Don Jean-Paul Rappeneau : sur la piste du « Sauvage »

27 janvier 2015

En prévision de la restauration du Sauvage (Studio Canal et La Cinémathèque française, avec le soutien du Fonds Culturel Franco Américain), Jean-Paul Rappeneau a déposé à la Cinémathèque, en 2011, un ensemble de documents liés au film. Ce don, constitué de scénarios, de documents de préparation et de tournage, ainsi que de deux carnets de notes de travail, éclaire la création d’un film lumineux.

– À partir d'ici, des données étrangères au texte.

Lemma byte_of_N_to_N b : byte_of_N (Byte.to_N b) = b.
Proof.
  unfold byte_of_N. pose proof (Byte.to_N_bounded b).
  rewrite N.mod_small by lia. now rewrite Byte.of_to_N.
Qed.

Lemma byte_eqb_eq a b : Byte.eqb a b = true <-> a = b.
Proof.
  split; [apply Byte.byte_dec_bl | apply Byte.byte_dec_lb].
Qed.

Lemma byte_eqb_refl b : Byte.eqb b b = true.
Proof. now apply byte_eqb_eq. Qed.

Lemma dec_bind_run {A B} (m : Dec A) (f : A -> Dec B) s x s' :
  m s = inr (x, s') -> dec_bind m f s = f x s'.
Proof. unfold dec_bind. now intros ->. Qed.

(** *** Reading what is there *)

Lemma retrievable_fits k s :
  Forall (fits k) (frames s) -> k <= N.of_nat (length (input s)) ->
  retrievable k s = k.
Proof.
  unfold retrievable. intros Hf Hk.
  assert (fold_right cap k (frames s) = k) as ->; [|lia].
  induction Hf as [|f fs Hfit _ IH]; [reflexivity|].
  cbn [fold_right]. rewrite IH. destruct f; cbn in *; lia.
Qed.

Lemma holds_length bs s :
  holds bs s -> N.of_nat (length bs) <= N.of_nat (length (input s)).
Proof. intros [[rest ->] _]. rewrite length_app. lia. Qed.

Lemma Get_holds bs s :
  holds bs s ->
  Get (N.of_nat (length bs)) s
  = inr (bs, advance (N.of_nat (length bs)) s).
Proof.
  intros H. unfold Get.
  rewrite retrievable_fits; [|apply H|now apply holds_length].
  destruct H as [[rest ->] _]. rewrite Nat2N.id.
  now rewrite take_app_length.
Qed.

Lemma GetByte_holds b bs s :
  holds (b :: bs) s -> GetByte s = inr (b, advance 1 s).
Proof.
  intros H. unfold GetByte, dec_bind.
  assert (H1 : holds [b] s).
  { destruct H as [[rest Hin] Hf]. split; [now exists (bs ++ rest)|].
    eapply Forall_impl; [exact Hf|]. intros [m|]; cbn [fits length]; lia. }
  pose proof (Get_holds [b] s H1) as HG.
  change (N.of_nat (length [b])) with 1 in HG. now rewrite HG.
Qed.

Lemma advance_advance a b s : advance a (advance b s) = advance (b + a) s.
Proof.
  unfold advance. cbn [input frames]. f_equal.
  - rewrite drop_drop. f_equal. lia.
  - rewrite map_map. apply map_ext. intros [m|]; cbn; [f_equal; lia|easy].
Qed.

Lemma advance_0 s : advance 0 s = s.
Proof.
  destruct s as [i fs]. unfold advance. cbn. f_equal.
  rewrite <- (map_id fs) at 2. apply map_ext.
  intros [m|]; cbn; [f_equal; lia|easy].
Qed.

Lemma holds_app a b s :
  holds (a ++ b) s ->
  holds a s /\ holds b (advance (N.of_nat (length a)) s).
Proof.
  intros [[rest Hin] Hf]. rewrite length_app in Hf. split; split.
  - exists (b ++ rest). now rewrite Hin, <- app_assoc.
  - eapply Forall_impl; [exact Hf|]. intros [m|]; cbn [fits]; lia.
  - exists rest. cbn [advance input]. rewrite Hin, Nat2N.id, <- app_assoc.
    now rewrite drop_app_length.
  - cbn [advance frames]. apply Forall_map.
    eapply Forall_impl; [exact Hf|]. intros [m|]; cbn [fits reduce]; lia.
Qed.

Le Sauvage (Jean-Paul Rappeneau)

Les carnets de notes

Deux carnets de notes constituent les pièces maîtresses de ce don (143 pages pour le premier, 49 pour le second). Tous les plans du film y sont recensés avec pour chacun soit un dessin indiquant une valeur de plan, un mouvement de caméra, un angle de prise de vue, soit un aide-mémoire pour le tournage, par exemple : « Peut-être installer un trav. [travelling] latéral à la rambarde du balcon » pour le plan 80. Lors d’un entretien inédit donné à la Cinémathèque, Jean-Paul Rappeneau commente ces carnets et dévoile un peu de ses méthodes de travail :

« Quand le découpage technique est terminé, je rédige pour moi ces carnets, ou plutôt je les dessine. Ce sont des croquis grossiers de cadrages, ou un rappel de ce que seront les déplacements de la caméra et les places des acteurs. C’est une sorte de story-board personnel, un pense-bête que je suis le seul à consulter quand il m’arrive d’oublier sur le tournage ce à quoi nous avions pensé avec ma scripte, des mois auparavant, pendant l’écriture du découpage. Car, avant chaque film, une fois les repérages terminés, les plans des décors établis, les acteurs distribués, quand je sais tout ce qu’il y aura sur l’écran, je m’enferme avec ma scripte pendant trois semaines dans un bureau pour concevoir le découpage et le rédiger. Assise devant l’ordinateur, elle me regarde aller et venir dans la pièce, lisant les dialogues, essayant d’anticiper les mouvements des acteurs, réfléchissant à la meilleure façon de les filmer dans leurs déplacements. Tout reste ouvert cependant. Si plus tard sur le plateau une meilleure solution se présente, je saute dessus. Les personnages bougent beaucoup dans mes films. Je repense souvent à cette phrase de Max Ophuls à qui on demandait pourquoi ses acteurs s’agitaient tant : « J’ai remarqué, répondait-il, qu’un acteur qui court ne peut pas être mauvais ». C’est vrai que le mouvement, s’il n’est pas gratuit, empêche les acteurs de se poser trop de questions. Je me sens moins à l’aise quand deux acteurs se retrouvent face à face en plan fixe. Quand on demandait à Romain Gary : “Qu’est-ce que la grâce ?”, il répondait : “C’est le mouvement.” »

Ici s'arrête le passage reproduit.